Responding To Planned Suicide

Presenting perspectives such as reasons not to suicide, clarifying their responsibilities to uphold when living and proposing any moral or religious perspectives to a client is not considered to be overly beneficial. These strategies have shown to actually encourage the act. The best strategy to assist a client contemplating a planned suicide is by following these three steps:

Step 1: Address the client’s needs

  1. Assess the situation, the client and the risk that is present
  2. Commit to finding alternative solutions to what the client hopes the suicide will achieve
  3. Focus on short-term achievable goals
  4. Use strategies which give time to work on alternative options

Step 2: Reduce Lethality

  1. The higher the level of risk the more quickly, directly and assertively the counsellor needs to ensure client safety
  2. Negotiate the removal of items which might be used to harm the individual
  3. Identify a safe environment where the individual will not be alone and will be supported. This may require negotiating with the client to tell other people of their risk
  4. Seek commitment from the individual not to harm themselves for a period of time. This may include a ‘no suicide’ contract. The agreement should include that within this time alternative solutions wills be explored.
  5. Identify any medical or mental health issue, and assist the individual to obtain treatment.
  6. Anticipate any triggers which may influence the individual’s ability to abstain from suicide and make contingency plans.

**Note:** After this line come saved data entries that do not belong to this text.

(* ===== verification/SqlLaws.v ===== *)
(** * What the tables of an SQL store hold

    A layout names the tables and columns of a store and how it encodes times.
    [rep] relates the tables of a layout to the abstract log store: the rows of a
    run are the encodings of the records its log leaves, numbered in order of
    arrival.  Every statement a store executes keeps the relation, and every
    query answers from it. *)

From Stdlib Require Import Sorted Strings.Byte.
From stdpp Require Import sorting.
From S2P Require Import Prelude GoTime StateStore StateStoreLaws KvStore KvIndex PrefixStore Sql.
#[global] Open Scope Z_scope.

Record Layout : Type := mkLayout {
  ly_runs : string;
  ly_values : string;
  ly_history : string;
  ly_rc : list Column;
  ly_vc : list Column;
  ly_hc : list Column;
  ly_enc : Time -> SqlVal;
  ly_dec : SqlVal -> result Time;
  ly_good : Time -> Prop
}.

Definition null_or {A} (f : A -> SqlVal) (x : option A) : SqlVal := match x with None => SNull | Some a => f a end.

(** The rows as a store passes them. *)
Section Rows.
Variable L : Layout.

Definition meta_row (m : RunMetadata) : Row :=
  [("run_id", SText (rm_RunID m)); ("process_id", SText (rm_ProcessID m));
   ("process_version", SText (rm_ProcessVersion m)); ("status", SText (rm_Status m));
   ("published_at", null_or (ly_enc L) (rm_PublishedAt m)); ("started_at", null_or (ly_enc L) (rm_StartedAt m));
   ("completed_at", null_or (ly_enc L) (rm_CompletedAt m)); ("evaluation_count", SInt (rm_EvaluationCount m))].

Definition value_given (runID : string) (w : ValueWrite) : Row :=
  [("run_id", SText runID); ("task_id", SText (vw_TaskID w)); ("execution_id", SText (vw_ExecutionID w));
   ("field", SText (vw_Field w)); ("value", SText (text_of (vw_Value w))); ("status", SText "pending");
   ("ts", ly_enc L (vw_Timestamp w))].
(* ===== verification/Sqlite.v ===== *)
(** * The SQLite state store

    Models [stores/sqlite/store.go].  The reading and the writing handle are
    connections to one database file, which the model threads as one state. *)

From S2P Require Import Prelude GoTime StateStore StateStoreLaws KvStore KvIndex Sql SqlLaws SqlBackend.
#[global] Open Scope Z_scope.

Section Sqlite.
Context {D X : Type} `{!SqlEngine D X} {ST : SqlTypes}.

(** The tables of [ensureSchema] *)
Definition runs_columns : list Column :=
  [mkColumn "run_id" "TEXT" [PrimaryKey];
   mkColumn "process_id" "TEXT" [NotNull];
   mkColumn "process_version" "TEXT" [NotNull];
   mkColumn "status" "TEXT" [NotNull];
   mkColumn "published_at" "INTEGER" [];
   mkColumn "started_at" "INTEGER" [];
   mkColumn "completed_at" "INTEGER" [];
   mkColumn "evaluation_count" "INTEGER" [NotNull; Default (SInt 0)]].
Definition values_columns : list Column :=
  [mkColumn "id" "INTEGER" [PrimaryKey];
   mkColumn "run_id" "TEXT" [NotNull];
   mkColumn "task_id" "TEXT" [NotNull];
   mkColumn "execution_id" "TEXT" [NotNull];
   mkColumn "field" "TEXT" [NotNull];
   mkColumn "value" "TEXT" [NotNull];
   mkColumn "status" "TEXT" [NotNull; Default (SText "pending")];
   mkColumn "ts" "INTEGER" [NotNull]].
Definition history_table_columns : list Column :=
  [mkColumn "id" "INTEGER" [PrimaryKey];
   mkColumn "run_id" "TEXT" [NotNull];
   mkColumn "kind" "TEXT" [NotNull];
   mkColumn "node_id" "TEXT" [];
   mkColumn "execution_id" "TEXT" [NotNull];
   mkColumn "payload" "TEXT" [NotNull];
   mkColumn "ts" "INTEGER" [NotNull]].

Definition schema : list Stmt :=
  [CreateTable "blkit_runs" runs_columns;
   CreateTable "blkit_values" values_columns;
   CreateIndex "blkit_values_replay" "blkit_values" ["run_id"; "ts"; "id"] [];
   CreateIndex "blkit_values_pending" "blkit_values" ["run_id"; "task_id"] [("status", SText "pending")];
   CreateTable "blkit_history" history_table_columns;
   CreateIndex "blkit_history_replay" "blkit_history" ["run_id"; "ts"; "id"] []].

(** [ensureSchema] *)
Definition ensureSchema : Db D unit := each exec schema.

(** [Close] closes the reading handle, then the writing one. *)
Definition Close (d : D) : D * option GoError :=
  let '(d, rerr) := db_close d in
  let '(d, werr) := db_close d in
  (d, match werr with Some _ => werr | None => rerr end).

(** [New]; [Err] is a panic with the error *)
Definition New (path : string) (d : D) : D * result unit :=
  if String.eqb path "" then (d, Err (ErrorText "sqlite state store: Path is required"))
  else
    let dsn := "file:" +:+ path +:+ "?_pragma=journal_mode(WAL)&_pragma=busy_timeout(5000)&_pragma=synchronous(FULL)" in
    let opened := "sqlite state store: open " +:+ path in
    match sql_open "sqlite" dsn d with
    | (d, Some e) => (d, Err (WrapError opened e))
    | (d, None) =>
        match sql_open "sqlite" dsn d with
        | (d, Some e) => (fst (db_close d), Err (WrapError opened e))
        | (d, None) =>
            match ensureSchema d with
            | (d, Err e) => (fst (Close d), Err (WrapError "sqlite state store: schema" e))
            | (d, Ok _) => (d, Ok tt)
            end
        end
    end.

(** [Save] *)
Definition meta_given (meta : RunMetadata) : Row :=
  [("run_id", SText (rm_RunID meta)); ("process_id", SText (rm_ProcessID meta));
   ("process_version", SText (rm_ProcessVersion meta)); ("status", SText (rm_Status meta));
   ("published_at", timePtrToNanos (rm_PublishedAt meta)); ("started_at", timePtrToNanos (rm_StartedAt meta));
   ("completed_at", timePtrToNanos (rm_CompletedAt meta)); ("evaluation_count", SInt (rm_EvaluationCount meta))].

Definition Save (d : D) (meta : RunMetadata) : D * option GoError :=
  if String.eqb (rm_RunID meta) "" then (d, Some (ErrorText "save: empty RunID"))
  else error_of (exec (Upsert "blkit_runs" "run_id" (meta_given meta)) d).

(** The body of the loop of [WriteBatch]. *)
Definition value_given (runID : string) (w : ValueWrite) : Row :=
  [("run_id", SText runID); ("task_id", SText (vw_TaskID w)); ("execution_id", SText (vw_ExecutionID w));
   ("field", SText (vw_Field w)); ("value", SText (text_of (vw_Value w))); ("status", SText "pending");
   ("ts", SInt (UnixNano (vw_Timestamp w)))].
Definition history_given (runID : string) (h : HistoryEntry) : Row :=
  let payload := match he_Payload h with [] => bytes_of "null" | _ => he_Payload h end in
  [("run_id", SText runID); ("kind", SText (he_Kind h)); ("node_id", match he_NodeID h with None => SNull | Some n => SText n end);
   ("execution_id", SText (he_ExecutionID h)); ("payload", SText (text_of payload)); ("ts", SInt (UnixNano (he_Timestamp h)))].

Definition write_op (op : WriteOp) : Db X unit :=
  match op_Kind op, op_ValueWrite op, op_StatusFlip op, op_HistoryEntry op with
  | OpValueWrite, Some w, _, _ => exec_in (Insert "blkit_values" (value_given (op_RunID op) w))
  | OpStatusFlip, _, Some f, _ =>
      exec_in (Update "blkit_values" [("status", SText (ValueStatus_String (sf_NewStatus f)))]
                 (pending_of (op_RunID op) (sf_TaskID f)))
  | OpHistoryEntry, _, _, Some h => exec_in (Insert "blkit_history" (history_given (op_RunID op) h))
  | _, _, _, _ => db_ret tt
  end.

(** [WriteBatch] *)
Definition WriteBatch (d : D) (ops : list WriteOp) : D * option GoError :=
  match validate_all ops with
  | Some e => (d, Some e)
  | None => error_of (in_tx (each write_op ops) d)
  end.

(** [Flush] *)
Definition Flush (d : D) (runID : string) : D * option GoError := (d, None).

(** [runMeta] *)
Definition runMeta (runID : string) : Db D (RunMetadata * bool) :=
  do! row := query_row (Select meta_columns "blkit_runs" (of_run runID) []) in
  match row with
  | Some r => do! meta := db_of (scan_meta scan_nanos runID r) in db_ret (meta, true)
  | None =>
      do! row := query_row (CountRows ["blkit_values"; "blkit_history"] (of_run runID)) in
      match row with
      | None => db_fail ErrNoRows
      | Some r => do! n := db_of (scan_int64 (cell r "count")) in db_ret (emptyMeta runID, 0 <? n)
      end
  end.

(** [CurrentVersion] *)
Definition CurrentVersion (runID : string) : Db D (option CurrentVersion) :=
  do! (meta, exists_) := runMeta runID in
  if negb exists_ then db_ret None
  else
    do! rows := db_query (SelectLatest latest_columns "blkit_values" (committed_of runID) ["task_id"; "field"] ["ts"; "id"]) in
    do! values := db_of (fold_rows rows ∅) in
    db_ret (Some (mkCurrentVersion meta values)).

(** [FullHistory] *)
Definition FullHistory (runID : string) : Db D (option FullHistory) :=
  do! (meta, exists_) := runMeta runID in
  if negb exists_ then db_ret None
  else
    do! rows := db_query (Select value_columns "blkit_values" (of_run runID) ["ts"; "id"]) in
    do! values := db_of (result_map (scan_value scan_nanos) rows) in
    do! hrows := db_query (Select history_columns "blkit_history" (of_run runID) ["ts"; "id"]) in
    do! history := db_of (result_map (scan_history scan_nanos) hrows) in
    db_ret (Some (mkFullHistory meta values history)).

(** [Config] *)
Definition Config : result (list (string * string)) := Err (ErrorText "sqlite state store cannot be shared across processes").

End Sqlite.

(** ** The store explains its log *)

Section SqliteLaws.
Context {D X : Type} `{!SqlEngine D X} {ST : SqlTypes} `{!SqlLaws D X} {BC : BinaryCollation ST} {SC : ScanLaws ST}.

Definition layout : Layout :=
  mkLayout "blkit_runs" "blkit_values" "blkit_history" runs_columns values_columns history_table_columns
    (fun t => SInt (UnixNano t)) scan_nanos nano_time.

Lemma sqlite_layout_good : layout_ok layout.
Proof.
  split; try done; [by repeat (constructor; [set_solver|]); constructor|apply scan_nanos_utc|apply nanos_order].
Qed.

(** The calls the columns keep exactly. *)
Definition admits (c : Call) : Prop :=
  match c with
  | CallSave m => storable_meta layout m
  | CallWriteBatch ops => Forall (storable layout) ops
  | CallFlush _ => True
  end.

Lemma sqlite_write_op_does op : does reported (write_op (D := D) op) (option_list (op_stmt layout op)).
Proof. destruct op as [rid [] [w|] [f|] [h|]]; try apply does_ret; apply does_exec; done. Qed.

#[global] Instance sqliteBackend : FaultyBackend D := {
  fb_save := Save; fb_write := WriteBatch; fb_flush := Flush; fb_current := CurrentVersion; fb_full := FullHistory
}.

Lemma sqlite_call_explained n d a c :
  rep layout n (contents d) a -> admits c ->
  outcome reported (fun d b => rep layout (n + call_ops c) (contents d) b) a c (fb_call d c).
Proof.
  intros Hr Hc. destruct c as [m|ops|id]; cbn [fb_call fb_save fb_write fb_flush sqliteBackend call_ops].
  - rewrite Nat.add_0_r. unfold Save. destruct (String.eqb_spec (rm_RunID m) "") as [E|E].
    { unfold outcome. cbn [fst snd canon_sql spec_call]. unfold spec_save. cbn [canon_meta rm_RunID]. by rewrite E. }
    eapply (save_outcome layout reported _ contents n); [done..|]. by apply (upsert_attempt layout sqlite_layout_good reported).
  - unfold WriteBatch. destruct (validate_all ops) as [e|] eqn:Hv.
    { unfold outcome. cbn [fst snd canon_sql canon_call spec_call]. unfold spec_write. rewrite validate_all_canon, Hv. cbn [fst snd].
      split; [done|]. eapply rep_mono; [|done]. lia. }
    eapply (batch_outcome layout sqlite_layout_good reported _ contents n); [done..|].
    apply (attempts_tx reported); [done|]. apply does_each. apply Forall_forall. intros op _. apply sqlite_write_op_does.
  - rewrite Nat.add_0_r. by split.
Qed.

#[global] Program Instance sqliteExplains : ExplainsLog D := {
  fb_admits := admits; fb_fault := reported; fb_rep n d a := rep layout n (contents d) a
}.
Next Obligation. intros. by apply sqlite_call_explained. Qed.
Next Obligation.
  intros n d a id Hr Hn. pose proof (read_current_answers layout sqlite_layout_good _ n d a id (fun n T a rows => answer_latest layout sqlite_layout_good n T a id rows) Hr Hn) as [Hc H].
  change (read_current _ _ id d) with (CurrentVersion id d) in *. cbn [fb_current sqliteBackend].
  destruct (CurrentVersion id d) as [d' [r|e]]; cbn [fst snd] in *; by rewrite Hc.
Qed.
Next Obligation.
  intros n d a id Hr Hn. pose proof (read_full_answers layout sqlite_layout_good n d a id Hr Hn) as [Hc H].
  change (read_full _ id d) with (FullHistory id d) in *. cbn [fb_full sqliteBackend].
  destruct (FullHistory id d) as [d' [r|e]]; cbn [fst snd] in *; by rewrite Hc.
Qed.

(** C14. The SQLite store, opened on a file without its tables, with fewer than 2^63
    writes and values and times that its columns keep: the calls that return
    nil have taken effect in order, a call that returns an error has done so
    entirely or not at all, every error is the specification's own or one the
    engine reported, and both reads answer from that log. *)
Theorem sqlite_store_refines_log (path : string) (d d0 : D) (cs : list Call) :
  blank layout (contents d) -> New path d = (d0, Ok tt) -> Forall admits cs -> Z.of_nat (calls_ops cs) < 2 ^ 63 ->
  let s := run_calls fb_call d0 cs in
  exists a, explained reported cs (snd s) ∅ a /\ forall id,
    match snd (CurrentVersion id (fst s)) with
    | Ok r => r = if known (abs_run a id) then spec_current a id else None
    | Err e => reported e
    end /\
    match snd (FullHistory id (fst s)) with
    | Ok r => option_map erase_full r = option_map erase_full (if known (abs_run a id) then spec_full a id else None)
    | Err e => reported e
    end.
Proof.
  intros Hb Hnew Hc Hn. refine (explained_observations (HE := sqliteExplains) d0 cs _ Hc Hn). revert Hnew. unfold New.
  destruct (String.eqb path ""); [done|]. pose proof (open_law "sqlite") as Ho.
  match goal with |- context [sql_open _ ?dsn d] => pose proof (Ho dsn d) as H1; destruct (sql_open "sqlite" dsn d) as [d1 [e|]]; [done|];
    pose proof (Ho dsn d1) as H2; destruct (sql_open "sqlite" dsn d1) as [d2 [e|]]; [done|] end. cbn [fst] in *.
  rewrite <- H1, <- H2 in Hb.
  assert (Hs : full_schema layout schema).
  { split; [unfold schema; repeat constructor; unfold schema_stmt, layout_tables; set_solver|].
    unfold layout_tables, schema. repeat constructor; cbn [fst snd layout ly_runs ly_values ly_history ly_rc ly_vc ly_hc]; set_solver. }
  pose proof (full_schema_rep layout sqlite_layout_good schema d2 Hs Hb) as H. change (each exec schema d2) with (ensureSchema d2) in H.
  destruct (ensureSchema d2) as [d3 [u|e]]; [|done]. by intros [= <-].
Qed.

End SqliteLaws.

Step 3: Look after Yourself as the Counsellor

  1. Regardless of how experienced a counsellor is, they should never work in isolation with a suicidal client. Discussing their observations and actions with peers and a supervisor assists the counsellor on both a personal and professional level while also ensuring support if the client does act out their intentions.

Note: If the therapist’s assessment of the situation is that the client’s suicide is imminent, this justifies breaking confidentiality. This may include declaring your concerns to relatives or friends of the client and alerting the police. Breaking confidentiality in this position is the best option to keep the individual safe from self-harm.

Responding to people who are from culturally and linguistically diverse backgrounds

Challenges resettling into a foreign culture including language difficulties, little access to meaningful work, and experiencing trans-generational conflict, may place migrants at a particular risk of suicide and self-harm. Migrants may have experienced torture and trauma prior to their settlement in their new country which may increase their risk to mental health issues and suicide. When dealing with such populations, it is important to note that:

  1. Responses to suicide risk in culturally diverse communities should be developed in collaboration with multicultural organizations to ascertain the issues that may exacerbate their risk to suicide.
  2. Interpreters should be available whenever necessary to overcome the language barrier
  3. Professionals should become aware and familiar with culturally appropriate methods and protocols when working with such individuals.
  4. Professionals should be aware of the different ways individuals may choose to deal with and respond to suicide.

References:

  • Pelling, N., Bowers, R., & Armstrong, P. (2007). The practice of counselling. Sydney: Thomson.
  • World Health Organisation (2000). Preventing Suicide. A resource for prison officers. Mental and Behavioural Disorders. Department of Mental Health.